Quantitative RT-PCR was performed to confirm expression of hedgehog pathway related genes using the Taqman Array, Human Hedgehog Fast 96-well (Applied Biosystems) system. Briefly the cDNA samples were combined with Taqman Gene Expression Master Mix (Applied Biosystems) and added to the appropriate wells of the plate. The thermal protocols followed were provided by Applied Biosystems and are available upon request. Relative gene expression was calculated using the 2−ΔCt method, whereas the mean fold change = 2 − (average ∆∆Ct) was assessed using the mean difference in the ∆Ct between the gene and the internal control. Genes assayed include: E2F1, STIL, SMO, GLI1, SUFU, CSNK1G2, PRKACB, SHH, PTCH1, BTRC, PTCH2, ZIC3, LRP2, IFT88, MTSS1, IFT52, RAB23, CSNK1G1, BNC1, CREBBP, FOXA2, GLI2, CSNK1E, GAS1, MYF5, GSK3B, CSNK1G3, DHH, HHIP, CSNK1D, STK36, DISP2, DISP1, PRKACA, ZIC2, ZIC1, FBXW11, BCL2, GLI3, CSNK1A1, PRKX, PRKY, PRKACG, and IHH. GAPDH was used as an internal control and was not significantly different for 6 and 24 h DMSO and TTI-3066 treatment across three replicates. Standard deviation of GAPDH for 6-h treatment was 0.4371 and 1.558 for DMSO and TTI-3066 respectively. Standard deviation of GAPDH for 24-h treatment was 0.3747 and 0.4102 for DMSO and TTI-3066 respectively. Statistical significance was assessed for all genes assayed using ΔCt values via two-way ANOVA with Bonferroni’s correction with GraphPad Prism 9 (San Diego, CA).

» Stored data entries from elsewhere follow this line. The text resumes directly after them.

(* ===== verification/Pow.v ===== *)
(** * Proof of work

    [src/pow.cpp]: the check of a block hash against its compact target, the legacy retarget with
    the emergency adjustment, and the difficulty algorithm that replaced it.  Index entries live in
    the heap of [BlockIndex]; an [assert] that fails, a dangling pointer and the [uint_error] of a
    division by zero are [None].  The [int64_t] sums and products of times stay in the model far from
    the 64-bit bounds, so they are plain integers; the conversion of a time span to the [uint32_t]
    operand of [operator*=] is written out. *)

From S2P Require Import Prelude Common Uint256 BlockIndex.
From stdpp Require Import gmap sorting.
Import arith_uint256.
#[local] Open Scope Z_scope.

(** The consensus parameters ([consensus/params.h]) the difficulty code reads. *)

Record Params := {
  daaHeight : Z;
  powLimit : list Z;
  fPowAllowMinDifficultyBlocks : bool;
  fPowNoRetargeting : bool;
  nPowTargetSpacing : Z;
  nPowTargetTimespan : Z
}.

Definition DifficultyAdjustmentInterval (P : Params) : option Z :=
  if nPowTargetSpacing P =? 0 then None
  else Some (Z.quot (nPowTargetTimespan P) (nPowTargetSpacing P)).

Definition IsDAAEnabled (P : Params) (height : Z) : bool := daaHeight P <=? height.

Definition gt (a b : list Z) : bool := 0 <? CompareTo a b.

Definition GetCompact0 (a : list Z) : option Z := GetCompact a false.

Definition set_compact (c : Z) : list Z := fst (fst (SetCompact c)).

(** ** [CheckProofOfWork] *)

Definition CheckProofOfWork (hash : list Z) (bits : Z) (P : Params) : bool :=
  let '(bnTarget, fNegative, fOverflow) := SetCompact bits in
  if fNegative || EqualTo bnTarget 0 || fOverflow || gt bnTarget (UintToArith256 (powLimit P)) then false
  else if gt (UintToArith256 hash) bnTarget then false
  else true.

(** ** The legacy retarget *)

Definition clamp_timespan (P : Params) (nActualTimespan : Z) : Z :=
  let t := if nActualTimespan <? Z.quot (nPowTargetTimespan P) 4
           then Z.quot (nPowTargetTimespan P) 4 else nActualTimespan in
  if nPowTargetTimespan P * 4 <? t then nPowTargetTimespan P * 4 else t.

Definition CalculateNextWorkRequired (pindexPrev : CBlockIndex) (nFirstBlockTime : Z) (P : Params) : option Z :=
  if fPowNoRetargeting P then Some (nBits pindexPrev)
  else
    let nActualTimespan := clamp_timespan P (nTime pindexPrev - nFirstBlockTime) in
    let bnPowLimit := UintToArith256 (powLimit P) in
    let bnNew := mul32 (set_compact (nBits pindexPrev)) (u32 nActualTimespan) in
    bnNew ← div bnNew (of_u64 (u64 (nPowTargetTimespan P)));
    GetCompact0 (if gt bnNew bnPowLimit then bnPowLimit else bnNew).

(** The loop of the testnet rule: back to the last block that did not use the rule. *)

Fixpoint min_difficulty_loop (h : heap) (fuel : nat) (interval limit : Z) (pindex : ptr) : option Z :=
  match fuel, h !! pindex with
  | S n, Some b =>
      match pprev b with
      | Some q =>
          if negb (Z.rem (nHeight b) interval =? 0) && (nBits b =? limit)
          then min_difficulty_loop h n interval limit q
          else Some (nBits b)
      | None => Some (nBits b)
      end
  | _, _ => None
  end.

Definition GetNextEDAWorkRequired (h : heap) (pindexPrev : ptr) (pblock : CBlockHeader) (P : Params) : option Z :=
  prev ← h !! pindexPrev;
  let height := nHeight prev + 1 in
  interval ← DifficultyAdjustmentInterval P;
  if interval =? 0 then None
  else if Z.rem height interval =? 0 then
    if height <? interval then None
    else
      first ← GetAncestor h pindexPrev (i32 (height - interval));
      pindexFirst ← first;
      bFirst ← h !! pindexFirst;
      CalculateNextWorkRequired prev (nTime bFirst) P
  else
    nProofOfWorkLimit ← GetCompact0 (UintToArith256 (powLimit P));
    if fPowAllowMinDifficultyBlocks P then
      if nTime prev + 2 * nPowTargetSpacing P <? hdr_nTime pblock then Some nProofOfWorkLimit
      else min_difficulty_loop h (Z.to_nat height) interval nProofOfWorkLimit pindexPrev
    else if nBits prev =? nProofOfWorkLimit then Some nProofOfWorkLimit
    else
      anc6 ← GetAncestor h pindexPrev (height - 7);
      pindex6 ← anc6;
      mtp ← GetMedianTimePast h pindexPrev;
      mtp6 ← GetMedianTimePast h pindex6;
      if mtp - mtp6 <? 12 * 3600 then Some (nBits prev)
      else
        let nPow := set_compact (nBits prev) in
        let nPow := add nPow (shr nPow 2) in
        let bnPowLimit := UintToArith256 (powLimit P) in
        GetCompact0 (if gt nPow bnPowLimit then bnPowLimit else nPow).

(** ** The difficulty adjustment algorithm *)

Definition clamp_work_timespan (P : Params) (nActualTimespan : Z) : Z :=
  if 288 * nPowTargetSpacing P <? nActualTimespan then 288 * nPowTargetSpacing P
  else if nActualTimespan <? 72 * nPowTargetSpacing P then 72 * nPowTargetSpacing P
  else nActualTimespan.

Definition ComputeTarget (pindexFirst pindexLast : CBlockIndex) (P : Params) : option (list Z) :=
  if nHeight pindexLast <=? nHeight pindexFirst then None
  else
    let work := sub (nChainWork pindexLast) (nChainWork pindexFirst) in
    let work := mul32 work (u32 (nPowTargetSpacing P)) in
    let nActualTimespan := clamp_work_timespan P (nTime pindexLast - nTime pindexFirst) in
    work ← div work (of_u64 (u64 nActualTimespan));
    div (neg work) work.

Definition swap_if_later (x y : ptr * CBlockIndex) : (ptr * CBlockIndex) * (ptr * CBlockIndex) :=
  if nTime (snd y) <? nTime (snd x) then (y, x) else (x, y).

Definition GetSuitableBlock (h : heap) (pindex : ptr) : option ptr :=
  b2 ← h !! pindex;
  if nHeight b2 <? 3 then None
  else
    p1 ← pprev b2;
    b1 ← h !! p1;
    p0 ← pprev b1;
    b0 ← h !! p0;
    let '(x0, x2) := swap_if_later (p0, b0) (pindex, b2) in
    let '(x0, x1) := swap_if_later x0 (p1, b1) in
    let '(x1, x2) := swap_if_later x1 x2 in
    Some (fst x1).

Definition GetNextCashWorkRequired (h : heap) (pindexPrev : ptr) (pblock : CBlockHeader) (P : Params) : option Z :=
  prev ← h !! pindexPrev;
  if fPowAllowMinDifficultyBlocks P && (nTime prev + 2 * nPowTargetSpacing P <? hdr_nTime pblock)
  then GetCompact0 (UintToArith256 (powLimit P))
  else
    let height := nHeight prev in
    interval ← DifficultyAdjustmentInterval P;
    if height <? interval then None
    else
      pindexLast ← GetSuitableBlock h pindexPrev;
      bLast ← h !! pindexLast;
      anc ← GetAncestor h pindexPrev (height - 144);
      first ← anc;
      pindexFirst ← GetSuitableBlock h first;
      bFirst ← h !! pindexFirst;
      nextTarget ← ComputeTarget bFirst bLast P;
      let bnPowLimit := UintToArith256 (powLimit P) in
      GetCompact0 (if gt nextTarget bnPowLimit then bnPowLimit else nextTarget).
(** Script numbers round-trip: [serialize] of an [int64_t] is a minimal encoding (so it passes
    [IsMinimallyEncoded]) that [deserialize] reads back, and it is the only minimal encoding of its
    value: any minimal byte string that denotes the number is the one [serialize] writes. *)
Theorem script_num_roundtrip v l :
  - 2 ^ 63 < v < 2 ^ 63 -> bytes l ->
  bytes (serialize v) /\ (length (serialize v) <= 8)%nat /\
  IsMinimallyEncoded (serialize v) 8 = true /\ (v <> 0 -> deserialize (serialize v) = Some v) /\
  (minimal l -> num_val l = v -> l = serialize v).
Proof.
  intros Hv Hl. destruct (serialize_spec v ltac:(lia)) as (S1 & S2 & S3).
  assert (length (serialize v) <= 8)%nat as Hlen.
  { destruct S3 as [->|Hm]; [cbn; lia|]. rewrite S2 in Hm. destruct (decide (length (serialize v) <= 8)%nat) as [|Hgt]; [done|].
    pose proof (Z.pow_le_mono_r 2 64 (8 * Z.of_nat (length (serialize v) - 1))). lia. }
  split_and!; [done | done | apply IsMinimallyEncoded_spec; [done | split; [lia | done]] | |].
  - intros Hn. rewrite deserialize_spec, S2; [done | done | | done]. intros E. rewrite E in S2. cbn in S2. congruence.
  - intros Hm En. apply minimal_unique; [done.. | by rewrite S2].
Qed.

Lemma script_num_roundtrip_witness :
  deserialize (serialize (-255)) = Some (-255) /\ [0xff; 0x80] = serialize (-255).
Proof.
  destruct (script_num_roundtrip (-255) [0xff; 0x80] ltac:(lia)) as (_ & _ & _ & H1 & H2);
    [by repeat constructor|].
  split; [by apply H1|]. apply H2; [|reflexivity]. right. vm_compute. discriminate.
Defined.

(** [MinimallyEncode] keeps the number a byte string denotes and returns its minimal encoding;
    it reports a change exactly when the input was not minimal. *)
Theorem MinimallyEncode_correct l :
  bytes l ->
  let '(changed, l') := MinimallyEncode l in
  num_val l' = num_val l /\ IsMinimallyEncoded l' (Z.of_nat (length l)) = true /\
  (changed = false -> l' = l) /\ (changed = true <-> IsMinimallyEncoded l (Z.of_nat (length l)) = false).
Proof.
  intros Hl. pose proof (MinimallyEncode_spec l Hl) as H. destruct (MinimallyEncode l) as [ch l'].
  destruct H as (H1 & H2 & H3 & H4 & H5 & H6). split_and!; [done | | done |].
  - apply IsMinimallyEncoded_spec; [done|]. split; [lia | done].
  - pose proof (IsMinimallyEncoded_spec l (Z.of_nat (length l)) Hl) as Hm. destruct ch; split; try done.
    + intros _. destruct (IsMinimallyEncoded l _); [|done]. destruct (proj1 Hm eq_refl). by destruct H6.
    + intros E. rewrite E in Hm. rewrite H5 in H3 by done. assert (false = true) as F by (apply Hm; split; [lia | done]). done.
Qed.

Lemma MinimallyEncode_correct_witness :
  MinimallyEncode [0x7f; 0; 0; 0x80] = (true, [0xff]) /\ num_val [0xff] = num_val [0x7f; 0; 0; 0x80].
Proof.
  pose proof (MinimallyEncode_correct [0x7f; 0; 0; 0x80] ltac:(by repeat constructor)) as H.
  split; [reflexivity|]. apply H.
Defined.
(* ===== verification/BigInt.v ===== *)
(** * Big integers

    [src/big_int.h] and [src/big_int.cpp]: [bsv::bint], a C++ wrapper around OpenSSL's [BIGNUM].
    The OpenSSL functions are not part of the repository: they are the fields of the class [BN_API],
    what their manual pages promise are the fields of [BN_Laws] (with [BN_Total] for runs in which no
    allocation fails), and [Z_BN] is an executable instance that satisfies both. *)

From S2P Require Import Prelude IntSer.

(** ** OpenSSL *)

(** A call that can fail returns [None]; [BN_bin2bn] overwrites its last argument, [BN_to_long] is
    [BN_to_ASN1_INTEGER] followed by [ASN1_INTEGER_get]. *)

Class BN_API := {
  BIGNUM : Type;
  BN_new : option BIGNUM;
  BN_copy : BIGNUM -> option BIGNUM;
  BN_value_one : BIGNUM;
  BN_set_word : BIGNUM -> Z -> option BIGNUM;
  BN_set_negative : BIGNUM -> bool -> BIGNUM;
  BN_is_negative : BIGNUM -> bool;
  BN_add : BIGNUM -> BIGNUM -> option BIGNUM;
  BN_sub : BIGNUM -> BIGNUM -> option BIGNUM;
  BN_mul : BIGNUM -> BIGNUM -> option BIGNUM;
  BN_div : BIGNUM -> BIGNUM -> option BIGNUM;
  BN_mod : BIGNUM -> BIGNUM -> option BIGNUM;
  BN_lshift : BIGNUM -> Z -> option BIGNUM;
  BN_rshift : BIGNUM -> Z -> option BIGNUM;
  BN_cmp : BIGNUM -> BIGNUM -> Z;
  BN_num_bytes : BIGNUM -> nat;
  BN_bn2bin : BIGNUM -> list Z;
  BN_bin2bn : list Z -> BIGNUM -> BIGNUM;
  BN_bn2mpi : BIGNUM -> list Z;
  BN_mpi2bn : list Z -> option BIGNUM;
  BN_to_long : BIGNUM -> option Z
}.

(** The MPI format after its length: big-endian magnitude with the sign in the most significant bit,
    prefixed by a byte when that bit is taken. *)

Definition mpi_body (neg : bool) (mag : list Z) : list Z :=
  match mag with
  | [] => []
  | h :: t =>
      if 128 <=? h then (if neg then 128 else 0) :: h :: t
      else (if neg then h + 128 else h) :: t
  end.

Definition mpi_value (body : list Z) : Z :=
  match body with
  | [] => 0
  | h :: t => if h <? 128 then be_val (h :: t) else - be_val ((h - 128) :: t)
  end.

Class BN_Laws `{BN_API} := {
  toZ : BIGNUM -> Z;
  BN_new_law a : BN_new = Some a -> toZ a = 0;
  BN_copy_law a b : BN_copy a = Some b -> toZ b = toZ a;
  BN_value_one_law : toZ BN_value_one = 1;
  BN_set_word_law a w b : 0 <= w < 2 ^ 64 -> BN_set_word a w = Some b -> toZ b = w;
  BN_set_negative_law a n : toZ (BN_set_negative a n) = if n then - Z.abs (toZ a) else Z.abs (toZ a);
  BN_is_negative_law a : BN_is_negative a = (toZ a <? 0);
  BN_add_law a b c : BN_add a b = Some c -> toZ c = toZ a + toZ b;
  BN_sub_law a b c : BN_sub a b = Some c -> toZ c = toZ a - toZ b;
  BN_mul_law a b c : BN_mul a b = Some c -> toZ c = toZ a * toZ b;
  BN_div_law a b c : BN_div a b = Some c -> toZ b <> 0 /\ toZ c = Z.quot (toZ a) (toZ b);
  BN_mod_law a b c : BN_mod a b = Some c -> toZ b <> 0 /\ toZ c = Z.rem (toZ a) (toZ b);
  BN_lshift_law a n c : 0 <= n -> BN_lshift a n = Some c -> toZ c = toZ a * 2 ^ n;
  BN_rshift_law a n c : 0 <= n -> BN_rshift a n = Some c -> toZ c = Z.quot (toZ a) (2 ^ n);
  BN_cmp_law a b : BN_cmp a b = match toZ a ?= toZ b with Lt => -1 | Eq => 0 | Gt => 1 end;
  BN_num_bytes_law a : BN_num_bytes a = length (BN_bn2bin a);
  BN_bn2bin_law a : bytes (BN_bn2bin a) /\ be_val (BN_bn2bin a) = Z.abs (toZ a) /\ hd 1 (BN_bn2bin a) <> 0;
  BN_bin2bn_law l d : bytes l -> toZ (BN_bin2bn l d) = be_val l;
  BN_bn2mpi_law a :
    let body := mpi_body (BN_is_negative a) (BN_bn2bin a) in
    BN_bn2mpi a = be_bytes 4 (Z.of_nat (length body)) ++ body;
  BN_mpi2bn_law l a : bytes l -> BN_mpi2bn (be_bytes 4 (Z.of_nat (length l)) ++ l) = Some a -> toZ a = mpi_value l;
  BN_to_long_law a n : - 2 ^ 63 <= toZ a < 2 ^ 63 -> BN_to_long a = Some n -> n = toZ a
}.

(** No allocation fails. *)

Class BN_Total `{BN_Laws} := {
  BN_new_total : is_Some BN_new;
  BN_copy_total a : is_Some (BN_copy a);
  BN_set_word_total a w : 0 <= w < 2 ^ 64 -> is_Some (BN_set_word a w);
  BN_add_total a b : is_Some (BN_add a b);
  BN_sub_total a b : is_Some (BN_sub a b);
  BN_mul_total a b : is_Some (BN_mul a b);
  BN_div_total a b : toZ b <> 0 -> is_Some (BN_div a b);
  BN_mod_total a b : toZ b <> 0 -> is_Some (BN_mod a b);
  BN_mpi2bn_total l : bytes l -> Z.of_nat (length l) < 2 ^ 31 ->
    is_Some (BN_mpi2bn (be_bytes 4 (Z.of_nat (length l)) ++ l));
  BN_to_long_total a : is_Some (BN_to_long a)
}.

(** ** [bsv::bint]

    A well-formed [bint] owns a [BIGNUM]; the default-constructed and moved-from [nullptr] states
    occur only as the unused remainder of [operator/=]. *)

Section bint.
Context `{BN_API}.

Definition or_throw {A} (o : option A) : outcome exn A :=
  match o with Some a => Ok a | None => Throw big_int_error end.

(** The constructors from a signed integer, [int] or [int64_t], differ in the least value, whose
    negation would overflow. *)

Definition bint_of_signed (min i : Z) : outcome exn BIGNUM :=
  v ← or_throw BN_new;
  if 0 <=? i then or_throw (BN_set_word v (u64 i))
  else if min <? i then
    v ← or_throw (BN_set_word v (u64 (- i)));
    Ok (BN_set_negative v true)
  else
    v ← or_throw (BN_set_word v (u64 (- (i + 1))));
    or_throw (BN_sub (BN_set_negative v true) BN_value_one).

Definition bint_of_int (i : Z) : outcome exn BIGNUM := bint_of_signed (- 2 ^ 31) i.

Definition bint_of_i64 (i : Z) : outcome exn BIGNUM := bint_of_signed (- 2 ^ 63) i.

Definition bint_of_size_t (i : Z) : outcome exn BIGNUM :=
  v ← or_throw BN_new;
  or_throw (BN_set_word v i).

Definition bint_copy (other : BIGNUM) : outcome exn BIGNUM := or_throw (BN_copy other).

Definition spaceship_operator (a b : BIGNUM) : Z := BN_cmp a b.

Data analysis and statistics

NCI60 panel variable selection

The National Cancer Institute (NCI) provides a service wherein potential anticancer compounds may be screened against a broad panel of cancer cell lines, known as the NCI-60 panel, to observe anticancer activity in a variety of paradigms. This panel represents a medley of well characterized cell lines of numerous tissue origins, including breast, lung, skin, central nervous system (CNS), renal, prostate, and non-solid tumors. These lines have been genetically characterized by DNA and RNA sequencing. We compared this publicly available RNA expression data to logGI50 (50% growth inhibitory) data from NCI-60 screening (Fig. 2A) to observe potential relationships between gene expression and sensitivity to MG, an early-generation synthetic schweinfurthin analog (Fig. 1A). Previous work has shown that R,R,R isomers of schweinfurthins have similar sensitivity profiles in the NCI-60 panel and similar phenotypic responses in vitro41. This analysis employed LASSO (least absolute shrinkage and selection operator) variable selection regression methodologies with cross-validation in the context of publicly available untreated log2 expression data from the NCI-60 panel and our results from initial NCI-60 screening. Due to changes in panel composition over time, only 57 cell lines were able to be compared. This regression varies a penalization term, lambda, to filter variables and discerns the performance of models across lambda. LASSO regression was employed because it is highly capable of identifying predictive genes and their relative contributions to the model. Results are presented in Fig. 2 and Supplementary Fig. 1.

Pathway analysis

Pathway analysis was carried out using the Gene Ontology Consortium webtool42,43,44 with the Fisher’s exact test. GO biological function, PANTHER pathway, and Reactome Pathways were queried. Interaction, glioma only, lung only, and baseline differences were examined at 6 h and 24 h with an adjusted p-value threshold of 0.05. Full pathway analysis results are included in Supplementary Table 4.